Thursday closing would have made sense, but I guess the library is having the to foot the bill for staffing not the movie company.

Anonymous said...

Hello QuadCities,

Widening roads has been the m.o. of transportation engineers for quite some time, and we are finding out it isn't very effective. Part of the reason has to due with what I call "Threshold of Tolerance". A motorist may avoid driving along Kimberly, for example, at 4:30 by simply finding an alternate route (Locust or 53rd), or by adjusting his or her commute time. Widening a road helps congestion immediately. But over time, those that once avoided Kimberly begin taking it again. What is ultimately achieved is wider roads, with more lanes, but now with more cars. Congestion resurfaces. To a certain extent, traffic is self-regulating, meaning those with a lower "threshold for tolerance" will opt out early on. Many will stick it out longer until it gets unbearable for them, then they opt out.

Our problem has to do more with choices in mobility (and to a great extent our land use patterns). A good tranpsortation network will offer choices for those who wish to 'opt out' of the vehicular traffic jam. This means providing alternate vehicular routes (eliminating culs-de-sac and providing a network of more through streets...46th is an interesting example), extensive bus service, bike trails, and pedestrian routes. Obviously, Davenport is severely deficient in providing these alternatives.

Land use patterns also contribute to traffic madness. Many people like to run errands after they get off work. Simple errands such as returning a video, going to the ATM, picking up some food for dinner that night, can all be done on foot in well laid out cities. Walking in these cities is comfortable and safe, even during climate extremes. But a land use pattern that makes us get in our car and drive to each of these places fuels the vehicular congestion.

Another ethical dilemma is designing a space for the 'worst case scenario'. Kimberly is a very efficient artery throughout the weekend, and during anytime BUT the evening rush hour. It is like designing a parking lot for the day after Thanksgiving (and the day after Christmas). Do we provide such an expanse of ashpalt to accommodate such a narrow time of use? More asphalt erodes any potential of pedestrian friendliness, serves as barriers to neighborhood connectivity, and exacerbates our storm-water run problems.

The problem is evident, both in your photo and in our own experiences. The solution isn't as clear. So we need to ask ourselves, should we focus on widening a clogged road for a short-term, immediate gratification, or should we take a longer look at our transporation alternatives and our land use patterns that drive this congestion?

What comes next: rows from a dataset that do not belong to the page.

(* ===== verification/PersistenceThreads.v ===== *)
(** * Calls of the durable server in flight

    A method of a persistent session takes several steps: the in-memory session
    locks itself for each of its methods, and the store is written later, with no
    lock over both.  A thread is what a call still has to do; the threads of all
    sessions and of all hellos take their steps in any order.  A call that runs
    alone is the method of [Persistence] (Section [Alone]).  In every state of the
    interleaved server, what an open session holds rests on confirmed records or
    on the record of a call still in flight (Section [Threads]). *)
From S2P Require Import Prelude GoText GoHash GoJson Errors Canonical Identifiers WireConfig Messages.
From S2P Require Import Transcripts Registry ServerSession ServerSafety ServerWorld Persistence.
From S2P Require Import PersistenceSafety PersistenceWorld.
Import ServerSession.

(** ** Threads *)

(** What a call of a persistent session still has to do.  The booleans [ok] say
    whether the call returns without an error once its write is confirmed. *)
Inductive Thread :=
| T_ack (persistNegative : bool) (ctx : Context) (now : time) (ack : Ack)
| T_drain_ack (persistNegative : bool) (ctx : Context) (now : time) (ack : DrainAck)
| T_drain_read (ack : DrainAck) (ok : bool)
| T_ask (ctx : Context) (now authNow now2 : time) (request : RenewalRequest)
    (expected : AuthResult) (ref0 : SessionRef)
| T_renew (now now2 : time) (expected : AuthResult) (ref0 : SessionRef) (granted : Res AuthResult)
| T_write (x : ControlRecord) (ok : bool)
| T_close (x : ControlRecord)
| T_lease
| T_disconnect (ok : bool)
| T_disconnected (x : ControlRecord) (ok : bool)
| T_create (x : ControlRecord)
| T_uncreated (x : ControlRecord).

I invite you and anyone who wishes to learn more about what other communities are doing to mitigate their traffic problems to stop by the Design Center. During one of our "Friday Lunch Bag Presentations", we hope to address such a topic (and one-way vs. two-way streets).

Darrin Nordahl - City Designer

Anonymous said...

No city policy on responding to blogs on company time. Move your desk to library so it can be open longer.

QuadCityImages said...

I think we're going to have to agree to disagree on this one Darrin.

I agree with nearly all of what you said, especially about well-designed neighborhoods and cities being walkable. However, everything on one side if the road that needs widening is terribly designed and unwalkable. Redevelop the entire north side of town to make sense and we'll see if Kimberly still needs widening.

I also believe that there are times when widening a street really is the answer. Locust takes forever to get across, 46th is stuck trying to be a residential street, 53rd is as bad or worse than Kimberly, etc. Should people in the center of Davenport just be stuck having a half hour drive to get to an interstate? Or should we have some ways to get across town in a reasonable time?

WindingHills said...

Extend 46th from Brady to Utica Ridge.

Expand 61 to major highway status.

Expand River drive to major highway status!